### Task
Using the listing below, set down exactly the lines starting at the line that contains "from making the head. *)" and ending at the line that contains "be read and reading it may fail. *)", both included, and no others.

___

(** * Analysis-and-recommendation pipeline of kache-affiliate

    A shallow embedding of the Trend Analysis Service, the Competitor
    Analysis Service and the budget facet of the Marketing Strategy
    Service, with the properties of the specification proved (or refuted)
    over it.

    Modelling conventions.
    - JavaScript values that reach the engines from the record store are
      JSON documents ([json]); [undefined] is [None] of [option json].
      Numbers inside payloads are integers ([Z]), printed in decimal.
    - Strings are sequences of 8-bit characters; case mapping and the
      classes [\w] and [\s] are the ASCII ones.
    - IEEE doubles computed by the engines (sentiment, growth, budget
      shares) are exact rationals ([Q]).
    - [Date] and [Math.random] are read from an oracle indexed by a counter
      kept in the state.
    - Plain objects used as dictionaries are finite maps when only lookup
      and store are used, and association lists in insertion order when the
      code enumerates them.  A dictionary keyed by free text (the query of
      a record, the id of a scraped product) finds the members of
      [Object.prototype] under their names ([JS.inherited]) when it has no
      entry of its own there, as the language does; what the code then
      writes on such a member is written outside the state of the service.
      The dictionaries keyed by names the services make up themselves
      (record and competitor ids, categories, sources, dates, niches) are
      read as own-property lookups.
    - The numbers of a payload are printed in full; the language does so
      for the safe integers (up to [2^53 - 1] in absolute value). *)

From Stdlib Require Import ZArith QArith Qround Qabs Lqa String Ascii List Lia Bool DecimalString.
From stdpp Require Import base option list strings gmap fin_maps.
Import ListNotations.

Local Open Scope Z_scope.
Local Open Scope list_scope.
Set Warnings "-register-all".

(** ** The JavaScript run time the services rely on *)

Module JS.

(** JSON documents, as produced by [JSON.parse] and held by the record store. *)
Inductive json : Type :=
| JNull
| JBool (b : bool)
| JNum (n : Z)
| JStr (s : string)
| JArr (items : list json)
| JObj (fields : list (string * json)).

(** A JavaScript value: [None] is [undefined]. *)
Definition value : Type := option json.

Definition text : Type := list ascii.

Definition chars (s : string) : text := list_ascii_of_string s.
Definition str (t : text) : string := string_of_list_ascii t.

Definition code (c : ascii) : nat := nat_of_ascii c.

Definition isUpper (c : ascii) : bool := (65 <=? code c)%nat && (code c <=? 90)%nat.
Definition isLower (c : ascii) : bool := (97 <=? code c)%nat && (code c <=? 122)%nat.
Definition isDigit (c : ascii) : bool := (48 <=? code c)%nat && (code c <=? 57)%nat.

Definition isLetter (c : ascii) : bool := isUpper c || isLower c.

(** [\w] of a regular expression without the unicode flag. *)
Definition isWordChar (c : ascii) : bool :=
  isUpper c || isLower c || isDigit c || (code c =? 95)%nat.

(** [\s]: tab, line feed, vertical tab, form feed, carriage return, space. *)
Definition isSpace (c : ascii) : bool :=
  ((9 <=? code c)%nat && (code c <=? 13)%nat) || (code c =? 32)%nat.

Definition lowerChar (c : ascii) : ascii :=
  if isUpper c then ascii_of_nat (code c + 32) else c.

(** [String.prototype.toLowerCase]. *)
Definition toLowerCase (t : text) : text := map lowerChar t.

Fixpoint startsWith (p t : text) : bool :=
  match p, t with
  | [], _ => true
  | _ :: _, [] => false
  | a :: p', b :: t' => if Ascii.eqb a b then startsWith p' t' else false
  end.

(** [String.prototype.includes]. *)
Fixpoint includes (t p : text) : bool :=
  startsWith p t ||
  match t with
  | [] => false
  | _ :: t' => includes t' p
  end.

(** *** [JSON.stringify] *)

Definition hexDigit (n : nat) : ascii :=
  if (n <? 10)%nat then ascii_of_nat (48 + n) else ascii_of_nat (87 + n).

Definition dquote : ascii := ascii_of_nat 34.
Definition backslash : ascii := ascii_of_nat 92.

(** [QuoteJSONString] on one character. *)
Definition escapeChar (c : ascii) : text :=
  let n := code c in
  if (n =? 34)%nat then [backslash; dquote]
  else if (n =? 92)%nat then [backslash; backslash]
  else if (n =? 8)%nat then backslash :: chars "b"
  else if (n =? 9)%nat then backslash :: chars "t"
  else if (n =? 10)%nat then backslash :: chars "n"
  else if (n =? 12)%nat then backslash :: chars "f"
  else if (n =? 13)%nat then backslash :: chars "r"
  else if (n <? 32)%nat then
    backslash :: chars "u00" ++ [hexDigit (n / 16); hexDigit (n mod 16)]
  else [c].

Definition quote (s : string) : text :=
  dquote :: flat_map escapeChar (chars s) ++ [dquote].

Fixpoint join (sep : text) (parts : list text) : text :=
  match parts with
  | [] => []
  | [p] => p
  | p :: rest => p ++ sep ++ join sep rest
  end.

(** [Number.prototype.toString] on an integer. *)
Definition numberToString (n : Z) : text :=
  chars (NilZero.string_of_int (Z.to_int n)).

Fixpoint stringify (v : json) : text :=
  match v with
  | JNull => chars "null"
  | JBool true => chars "true"
  | JBool false => chars "false"
  | JNum n => numberToString n
  | JStr s => quote s
  | JArr items => chars "[" ++ join (chars ",") (map stringify items) ++ chars "]"
  | JObj fields =>
      chars "{" ++
      join (chars ",") (map (fun kv => quote (fst kv) ++ chars ":" ++ stringify (snd kv)) fields) ++
      chars "}"
  end.

(** *** Property access and coercions *)

Fixpoint lookupField (k : string) (fields : list (string * json)) : value :=
  match fields with
  | [] => None
  | (k', v) :: rest => if String.eqb k k' then Some v else lookupField k rest
  end.

(** [v.k] for a value that is not [null] or [undefined]; primitives and
    arrays have none of the properties the services read. *)
Definition prop (v : json) (k : string) : value :=
  match v with
  | JObj fields => lookupField k fields
  | _ => None
  end.

(** [ToBoolean]. *)
Definition truthy (v : value) : bool :=
  match v with
  | None | Some JNull | Some (JBool false) => false
  | Some (JNum n) => negb (n =? 0)
  | Some (JStr s) => negb (String.eqb s EmptyString)
  | _ => true
  end.

(** [a || b]. *)
Definition orElse (a b : value) : value := if truthy a then a else b.

Definition isArray (v : json) : bool :=
  match v with JArr _ => true | _ => false end.

(** [ToString]; an array prints its elements separated by commas, with
    [null] printed as the empty string. *)
Fixpoint toStringJ (v : json) : text :=
  match v with
  | JNull => chars "null"
  | JBool true => chars "true"
  | JBool false => chars "false"
  | JNum n => numberToString n
  | JStr s => chars s
  | JArr items =>
      join (chars ",")
        (map (fun x => match x with JNull => [] | _ => toStringJ x end) items)
  | JObj _ => chars "[object Object]"
  end.

Definition toString (v : value) : text :=
  match v with
  | None => chars "undefined"
  | Some j => toStringJ j
  end.

(** Strict equality [===].  Object identity is not part of the model:
    two arrays or two objects are never identical. *)
Definition strictEq (a b : value) : bool :=
  match a, b with
  | None, None => true
  | Some JNull, Some JNull => true
  | Some (JBool x), Some (JBool y) => Bool.eqb x y
  | Some (JNum x), Some (JNum y) => (x =? y)
  | Some (JStr x), Some (JStr y) => String.eqb x y
  | _, _ => false
  end.

(** The names of the members of [Object.prototype]: what [o[k]] finds for
    a plain object [o] that has no property [k] of its own.  Every one of
    them is a function or an object, hence truthy, and none is an array or
    has the properties the services give their entries. *)
Definition inherited (k : string) : bool :=
  existsb (String.eqb k)
    ["constructor"; "hasOwnProperty"; "isPrototypeOf"; "propertyIsEnumerable";
     "toLocaleString"; "toString"; "valueOf"; "__proto__";
     "__defineGetter__"; "__defineSetter__"; "__lookupGetter__"; "__lookupSetter__"]%string.

End JS.

(** ** Effects: mutable state that survives a thrown exception *)

Module Eff.
(** * Radar-Database-Python: the bounded-concurrency download pipeline

    A shallow embedding of [radar-database.py]: the progress tracker
    ([AsyncDownloadProgress]), the link extraction of
    [fetch_download_links], the single download [download_file] and the
    coordinator [download_files], which runs one task per link under an
    [asyncio.Semaphore].

    The coroutines are written as trees of awaited events; the event loop
    is a step relation that advances one task by one event.  Everything
    outside the program (network, file system errors, the text the
    libraries give their exceptions) is an oracle [world], indexed by the
    position of the task in the link list, so that a run of the program
    against any behaviour of the outside is a run of the model against
    some oracle.  The library functions whose code is not part of the
    program ([urljoin], the HTML parser, [str.strip]) are parameters;
    [os.makedirs] and [posixpath.split] are written out after their
    Python source. *)

From stdpp Require Import base numbers list strings pretty gmap.
From Stdlib Require Import Ascii Lia.

Open Scope string_scope.
Open Scope nat_scope.

(** ** Python values the program handles *)

Definition bytes := list Byte.byte.

(** The exceptions that occur; all of them are subclasses of Python's
    [Exception], which is what [except Exception] in [download_file]
    catches. *)
Inductive exn :=
| ClientError (msg : string)            (* aiohttp: connection failed, timed out *)
| ClientResponseError (status : nat) (message url : string)
                                        (* response.raise_for_status() *)
| OSError (msg : string)                (* permissions, disk full *)
| IsADirectoryError (path : string)
| NotADirectoryError (path : string)
| FileNotFoundError (path : string)
| FileExistsError (path : string)
| ValueError (msg : string)
| IndexError
| KeyError (key : string).

Definition nat_to_string (k : nat) : string := pretty k.

(** The subclasses of [OSError] among them. *)
Definition is_OSError (e : exn) : bool :=
  match e with
  | OSError _ | IsADirectoryError _ | NotADirectoryError _
  | FileNotFoundError _ | FileExistsError _ => true
  | _ => false
  end.

Definition is_FileExistsError (e : exn) : bool :=
  match e with
  | FileExistsError _ => true
  | _ => false
  end.

(** No exception, or one that [os.makedirs] passes over when it comes
    from making the head. *)
Definition quiet (r : option exn) : bool :=
  match r with
  | None => true
  | Some e => is_FileExistsError e
  end.

(** An aiohttp response: its status line has arrived, its body is still to
    be read and reading it may fail. *)
Record response := Response {
  status : nat;
  reason : string;          (* the reason phrase of the status line *)
  real_url : string;        (* the URL the response came from *)
  body : exn + bytes
}.

(** ** String helpers: [str.split], [os.path.join] *)

(** [s.split(sep)] for a one-character separator: never empty. *)
Fixpoint split (sep : ascii) (s : string) : list string :=
  match s with
  | EmptyString => [EmptyString]
  | String c s' =>
      if Ascii.eqb c sep then EmptyString :: split sep s'
      else match split sep s' with
           | [] => [String c EmptyString]
           | w :: ws => String c w :: ws
           end
  end.

Fixpoint endswith_char (c : ascii) (s : string) : bool :=
  match s with
  | EmptyString => false
  | String a EmptyString => Ascii.eqb a c
  | String _ s' => endswith_char c s'
  end.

___

### Result
    from making the head. *)
Definition quiet (r : option exn) : bool :=
  match r with
  | None => true
  | Some e => is_FileExistsError e
  end.

(** An aiohttp response: its status line has arrived, its body is still to
    be read and reading it may fail. *)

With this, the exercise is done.